__Task statement__. Below is a listing. Set down exactly the lines from the one containing "else Ledger_warn l0" through the one containing "map (fun cdir", both ends included, and leave out the rest.

++++ Records for this task

(** [plan_flat] *)
Definition plan_flat (folder out_partition : string) (ledger : Ledger)
    (scan_pdf : bool) : Ledger :=
  let name := Path.name folder in
  match iterdir folder with
  | None => Ledger_warn ledger ("Cannot read '" +:+ name +:+ "'")
  | Some items =>
      let s :=
        flat_scan set_iter scan_pdf
                  (fun fn => extract_vins_from_pdf (Path.join folder fn))
                  items in
      let l0 := fold_left (flat_log_step scan_pdf folder) items ledger in
      if is_empty (all_fn_vins s) && is_empty (all_vins_for_election s) then
        let folder_vins := set_iter (extract_all_vins name) in
        if negb (is_empty folder_vins) then
          plan_flat_keeper folder out_partition items s
                           (all_vins_for_election s ++ folder_vins) l0
        else if negb (is_empty (file_fn_vins s)) then
          let no_vin_target :=
            Path.join (Path.join out_partition "_NO_VIN") name in
          Ledger_warn
            (fold_left (no_vin_step folder name no_vin_target)
                       (sorted_entries items) l0)
            ("No VINs in '" +:+ name +:+ "' ("
               +:+ str_nat (length (file_fn_vins s))
               +:+ " files) → copied to _NO_VIN")
        else Ledger_warn l0 ("No VINs in '" +:+ name +:+ "' (empty folder)")
      else
        plan_flat_keeper folder out_partition items s
                         (all_vins_for_election s) l0
  end.

(** The folders that [scan_and_plan] collects below one partition, each
    with the name of the partition. *)
Definition partition_folders (root : string) (part_dir : DirEntry)
  : list (string * string) :=
  let p := Path.join root (entry_name part_dir) in
  match iterdir p with
  | None => []
  | Some items =>
      map (fun cdir => (Path.join p (entry_name cdir), entry_name part_dir))
          (List.filter is_dir (sorted_entries items))
  end.

(** The body of the main loop of [scan_and_plan]. *)
Definition scan_step (output_root : string) (scan_pdf : bool)
    (acc : option (Ledger * PlanStats)) (entry : string * string)
  : option (Ledger * PlanStats) :=
  match acc with
  | None => None
  | Some (ledger, stats) =>
      let '(cdir, partition_name) := entry in
      let out_partition :=
        Path.join output_root (merge_partition_name partition_name) in
      if is_vin (Path.name cdir) then
        Some (plan_vin_folder cdir out_partition ledger,
              mkPlanStats (S (st_vin_named stats)) (st_multi_car stats)
                          (st_flat stats) (st_error stats))
      else
        match iterdir cdir with
        | None =>
            Some (Ledger_warn ledger
                    ("Cannot read '" +:+ Path.name cdir +:+ "'"),
                  mkPlanStats (st_vin_named stats) (st_multi_car stats)
                              (st_flat stats) (S (st_error stats)))
        | Some subs =>
            let vin_subdirs :=
              map entry_name
                  (List.filter (fun sub => is_dir sub && is_vin (entry_name sub))
                               subs) in
            let has_files := existsb is_file subs in
            let has_other_dirs :=
              existsb (fun sub => is_dir sub && negb (is_vin (entry_name sub)))
                      subs in
            if is_empty vin_subdirs && negb has_files && negb has_other_dirs
            then Some (ledger, stats)
            else if negb (is_empty vin_subdirs) then
              match plan_multi_car cdir vin_subdirs out_partition ledger with
              | None => None
              | Some l' =>
                  Some (l', mkPlanStats (st_vin_named stats)
                                        (S (st_multi_car stats))
                                        (st_flat stats) (st_error stats))
              end
            else
              Some (plan_flat cdir out_partition ledger scan_pdf,
                    mkPlanStats (st_vin_named stats) (st_multi_car stats)
                                (S (st_flat stats)) (st_error stats))
        end
  end.

(** [scan_and_plan], for range arguments that are not negative; [None]
    stands for an exception that leaves the function: the
    [PermissionError] of [root.iterdir()]. *)
Definition scan_and_plan (root output_root : string) (ledger : Ledger)
    (scan_pdf : bool) (range_start range_end : nat)
  : option (Ledger * PlanStats) :=
  match iterdir root with
  | None => None
  | Some listing =>
      let all_folders :=
        flat_map (partition_folders root)
                 (_get_partition_dirs listing range_start range_end) in
      fold_left (scan_step output_root scan_pdf) all_folders
                (Some (ledger, mkPlanStats 0 0 0 0))
  end.

End Planning.

(** ** Vocabulary for the statements about planning *)

(** A copy of [src] is planned, to a destination that ends in the name,
    or relative path, [rel]. *)
Definition copy_planned (l : Ledger) (src rel : string) : Prop :=
  exists c d,
    In c (changes l) /\ is_copy c = true /\ source c = src /\
    destination c = Path.join d rel.

(** [l'] is [l] with entries appended. *)
Definition appends_to (l l' : Ledger) : Prop :=
  exists ext, changes l' = changes l ++ ext.

(** [l'] comes from [l] by planning: entries are appended, and the
    index stays in step with the entries when it was. *)
Definition grows (l l' : Ledger) : Prop :=
  (index_invariant l -> index_invariant l') /\ appends_to l l'.

(** The folders that [stats] counts. *)
Definition stats_total (st : PlanStats) : nat :=
  st_vin_named st + st_multi_car st + st_flat st + st_error st.

(** A closed example: a source tree with one partition that holds a VIN
    folder, a container with a VIN subdirectory, a flat folder, and a
    folder with nothing but a subdirectory. *)
Definition example_tree (p : string) : option (list DirEntry) :=
  if String.eqb p "/SIN" then
    Some [mkEntry "Sindicalizare 1 - Part 1" Directory]
  else if String.eqb p "/SIN/Sindicalizare 1 - Part 1" then
    Some [mkEntry "WVWZZZ1JZXW000001" Directory;
          mkEntry "FLEET" Directory;
          mkEntry "CLIENT" Directory;
          mkEntry "ARCHIVE" Directory]
  else if String.eqb p "/SIN/Sindicalizare 1 - Part 1/WVWZZZ1JZXW000001" then
    Some [mkEntry "talon.pdf" RegularFile; mkEntry "acte" Directory]
  else if String.eqb p "/SIN/Sindicalizare 1 - Part 1/FLEET" then
    Some [mkEntry "WVWZZZ1JZXW000003" Directory;
          mkEntry "contract.pdf" RegularFile]
  else if String.eqb p "/SIN/Sindicalizare 1 - Part 1/CLIENT" then
    Some [mkEntry "factura WVWZZZ1JZXW000002.pdf" RegularFile;
          mkEntry "acte" Directory]
  else if String.eqb p "/SIN/Sindicalizare 1 - Part 1/ARCHIVE" then
    Some [mkEntry "acte" Directory]
  else None.

Definition example_walk (p : string) : option (list DirEntry) :=
  if String.eqb p "/SIN/Sindicalizare 1 - Part 1/WVWZZZ1JZXW000001/acte"
  then Some [mkEntry "2020" Directory; mkEntry "2020/cc.pdf" RegularFile]
  else if String.eqb p "/SIN/Sindicalizare 1 - Part 1/FLEET/WVWZZZ1JZXW000003"
  then Some [mkEntry "civ.pdf" RegularFile]
  else if String.eqb p "/SIN/Sindicalizare 1 - Part 1/CLIENT/acte"
  then Some [mkEntry "rca.pdf" RegularFile]
  else if String.eqb p "/SIN/Sindicalizare 1 - Part 1/ARCHIVE/acte"
  then Some [mkEntry "vechi.pdf" RegularFile]
  else None.

Definition no_pdf_vins (p : string) : list string := [].

(** ** Placing a rescued file

    [Path.unlink] and [os.rename] fail as the operating system decides,
    each taking its fate like [os.makedirs].  A file that cannot be
    opened for reading stays so where it is renamed. *)

Definition os_unlink (p : string) : X unit :=
  fun w =>
    let '(r, rest) := next_io (faults w) in
    let w' := with_faults rest w in
    match r with
    | Some e => (Raise e, w')
    | None =>
        match files w !! p with
        | Some _ =>
            (Ok tt, mkWorld (delete p (files w')) (unreadable w' ∖ {[p]})
                            (faults w') (slept w') (jsonl w') (console w'))
        | None => (Raise ENOENT, w')
        end
    end.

++++++++

__Task output__.
        else Ledger_warn l0 ("No VINs in '" +:+ name +:+ "' (empty folder)")
      else
        plan_flat_keeper folder out_partition items s
                         (all_vins_for_election s) l0
  end.

(** The folders that [scan_and_plan] collects below one partition, each
    with the name of the partition. *)
Definition partition_folders (root : string) (part_dir : DirEntry)
  : list (string * string) :=
  let p := Path.join root (entry_name part_dir) in
  match iterdir p with
  | None => []
  | Some items =>
      map (fun cdir => (Path.join p (entry_name cdir), entry_name part_dir))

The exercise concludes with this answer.